Records for this exercise Block Start

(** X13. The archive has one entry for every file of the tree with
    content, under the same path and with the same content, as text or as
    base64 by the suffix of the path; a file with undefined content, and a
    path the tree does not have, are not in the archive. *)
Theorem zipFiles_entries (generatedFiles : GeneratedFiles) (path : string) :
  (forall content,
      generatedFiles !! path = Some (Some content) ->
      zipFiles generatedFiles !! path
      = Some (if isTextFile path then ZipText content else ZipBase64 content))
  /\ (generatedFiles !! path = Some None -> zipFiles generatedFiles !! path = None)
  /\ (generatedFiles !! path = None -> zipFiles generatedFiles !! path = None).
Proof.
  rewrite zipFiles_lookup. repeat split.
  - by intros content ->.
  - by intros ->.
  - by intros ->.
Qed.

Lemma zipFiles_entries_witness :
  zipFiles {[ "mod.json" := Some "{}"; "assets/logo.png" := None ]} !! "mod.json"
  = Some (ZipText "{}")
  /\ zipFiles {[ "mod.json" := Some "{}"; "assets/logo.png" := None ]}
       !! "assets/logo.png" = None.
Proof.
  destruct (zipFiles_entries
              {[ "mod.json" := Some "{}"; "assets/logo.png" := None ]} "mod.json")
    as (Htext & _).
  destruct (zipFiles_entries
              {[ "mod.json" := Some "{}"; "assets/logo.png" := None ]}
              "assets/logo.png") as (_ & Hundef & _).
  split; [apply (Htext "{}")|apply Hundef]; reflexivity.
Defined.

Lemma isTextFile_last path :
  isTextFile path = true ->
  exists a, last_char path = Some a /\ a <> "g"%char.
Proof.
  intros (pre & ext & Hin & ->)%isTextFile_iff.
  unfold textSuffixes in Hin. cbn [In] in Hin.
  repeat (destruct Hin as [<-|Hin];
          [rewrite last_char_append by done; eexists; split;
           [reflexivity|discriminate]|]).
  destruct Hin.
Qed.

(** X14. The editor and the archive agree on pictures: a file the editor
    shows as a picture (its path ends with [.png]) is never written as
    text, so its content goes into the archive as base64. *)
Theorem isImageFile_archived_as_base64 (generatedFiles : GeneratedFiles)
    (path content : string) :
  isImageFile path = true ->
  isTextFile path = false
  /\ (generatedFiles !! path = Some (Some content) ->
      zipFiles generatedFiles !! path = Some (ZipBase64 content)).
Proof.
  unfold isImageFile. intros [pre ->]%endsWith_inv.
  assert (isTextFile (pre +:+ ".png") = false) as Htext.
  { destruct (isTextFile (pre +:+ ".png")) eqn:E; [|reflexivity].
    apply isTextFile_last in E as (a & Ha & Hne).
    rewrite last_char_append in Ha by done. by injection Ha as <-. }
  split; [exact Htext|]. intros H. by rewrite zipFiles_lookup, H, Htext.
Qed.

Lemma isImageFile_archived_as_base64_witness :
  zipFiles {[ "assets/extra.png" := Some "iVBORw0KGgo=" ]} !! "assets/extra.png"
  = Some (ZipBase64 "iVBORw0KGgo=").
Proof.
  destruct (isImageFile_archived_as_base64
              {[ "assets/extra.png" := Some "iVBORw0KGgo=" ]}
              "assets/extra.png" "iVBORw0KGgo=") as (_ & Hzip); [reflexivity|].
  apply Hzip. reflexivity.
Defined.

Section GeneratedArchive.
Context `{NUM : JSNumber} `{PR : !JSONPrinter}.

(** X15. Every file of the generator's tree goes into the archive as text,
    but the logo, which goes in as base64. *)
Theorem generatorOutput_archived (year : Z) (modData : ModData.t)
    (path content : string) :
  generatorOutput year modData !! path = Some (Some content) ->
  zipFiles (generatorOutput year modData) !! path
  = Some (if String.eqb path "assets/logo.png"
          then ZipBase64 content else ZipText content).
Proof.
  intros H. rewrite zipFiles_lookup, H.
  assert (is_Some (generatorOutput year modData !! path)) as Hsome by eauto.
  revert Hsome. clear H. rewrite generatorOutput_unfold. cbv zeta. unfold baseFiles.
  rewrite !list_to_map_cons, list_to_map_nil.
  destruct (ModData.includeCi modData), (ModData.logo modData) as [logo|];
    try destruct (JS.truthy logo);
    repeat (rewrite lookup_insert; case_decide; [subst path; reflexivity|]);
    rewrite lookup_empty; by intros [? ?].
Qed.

Records for this exercise Block End

→ **Assigned task**
What is needed is an exact transcription of every entry above.

→ **Result of the task**
(** X13. The archive has one entry for every file of the tree with
    content, under the same path and with the same content, as text or as
    base64 by the suffix of the path; a file with undefined content, and a
    path the tree does not have, are not in the archive. *)
Theorem zipFiles_entries (generatedFiles : GeneratedFiles) (path : string) :
  (forall content,
      generatedFiles !! path = Some (Some content) ->
      zipFiles generatedFiles !! path
      = Some (if isTextFile path then ZipText content else ZipBase64 content))
  /\ (generatedFiles !! path = Some None -> zipFiles generatedFiles !! path = None)
  /\ (generatedFiles !! path = None -> zipFiles generatedFiles !! path = None).
Proof.
  rewrite zipFiles_lookup. repeat split.
  - by intros content ->.
  - by intros ->.
  - by intros ->.
Qed.

Lemma zipFiles_entries_witness :
  zipFiles {[ "mod.json" := Some "{}"; "assets/logo.png" := None ]} !! "mod.json"
  = Some (ZipText "{}")
  /\ zipFiles {[ "mod.json" := Some "{}"; "assets/logo.png" := None ]}
       !! "assets/logo.png" = None.
Proof.
  destruct (zipFiles_entries
              {[ "mod.json" := Some "{}"; "assets/logo.png" := None ]} "mod.json")
    as (Htext & _).
  destruct (zipFiles_entries
              {[ "mod.json" := Some "{}"; "assets/logo.png" := None ]}
              "assets/logo.png") as (_ & Hundef & _).
  split; [apply (Htext "{}")|apply Hundef]; reflexivity.
Defined.

Lemma isTextFile_last path :
  isTextFile path = true ->
  exists a, last_char path = Some a /\ a <> "g"%char.
Proof.
  intros (pre & ext & Hin & ->)%isTextFile_iff.
  unfold textSuffixes in Hin. cbn [In] in Hin.
  repeat (destruct Hin as [<-|Hin];
          [rewrite last_char_append by done; eexists; split;
           [reflexivity|discriminate]|]).
  destruct Hin.
Qed.

(** X14. The editor and the archive agree on pictures: a file the editor
    shows as a picture (its path ends with [.png]) is never written as
    text, so its content goes into the archive as base64. *)
Theorem isImageFile_archived_as_base64 (generatedFiles : GeneratedFiles)
    (path content : string) :
  isImageFile path = true ->
  isTextFile path = false
  /\ (generatedFiles !! path = Some (Some content) ->
      zipFiles generatedFiles !! path = Some (ZipBase64 content)).
Proof.
  unfold isImageFile. intros [pre ->]%endsWith_inv.
  assert (isTextFile (pre +:+ ".png") = false) as Htext.
  { destruct (isTextFile (pre +:+ ".png")) eqn:E; [|reflexivity].
    apply isTextFile_last in E as (a & Ha & Hne).
    rewrite last_char_append in Ha by done. by injection Ha as <-. }
  split; [exact Htext|]. intros H. by rewrite zipFiles_lookup, H, Htext.
Qed.

Lemma isImageFile_archived_as_base64_witness :
  zipFiles {[ "assets/extra.png" := Some "iVBORw0KGgo=" ]} !! "assets/extra.png"
  = Some (ZipBase64 "iVBORw0KGgo=").
Proof.
  destruct (isImageFile_archived_as_base64
              {[ "assets/extra.png" := Some "iVBORw0KGgo=" ]}
              "assets/extra.png" "iVBORw0KGgo=") as (_ & Hzip); [reflexivity|].
  apply Hzip. reflexivity.
Defined.

Section GeneratedArchive.
Context `{NUM : JSNumber} `{PR : !JSONPrinter}.

(** X15. Every file of the generator's tree goes into the archive as text,
    but the logo, which goes in as base64. *)
Theorem generatorOutput_archived (year : Z) (modData : ModData.t)
    (path content : string) :
  generatorOutput year modData !! path = Some (Some content) ->
  zipFiles (generatorOutput year modData) !! path
  = Some (if String.eqb path "assets/logo.png"
          then ZipBase64 content else ZipText content).
Proof.
  intros H. rewrite zipFiles_lookup, H.
  assert (is_Some (generatorOutput year modData !! path)) as Hsome by eauto.
  revert Hsome. clear H. rewrite generatorOutput_unfold. cbv zeta. unfold baseFiles.
  rewrite !list_to_map_cons, list_to_map_nil.
  destruct (ModData.includeCi modData), (ModData.logo modData) as [logo|];
    try destruct (JS.truthy logo);
    repeat (rewrite lookup_insert; case_decide; [subst path; reflexivity|]);
    rewrite lookup_empty; by intros [? ?].
Qed.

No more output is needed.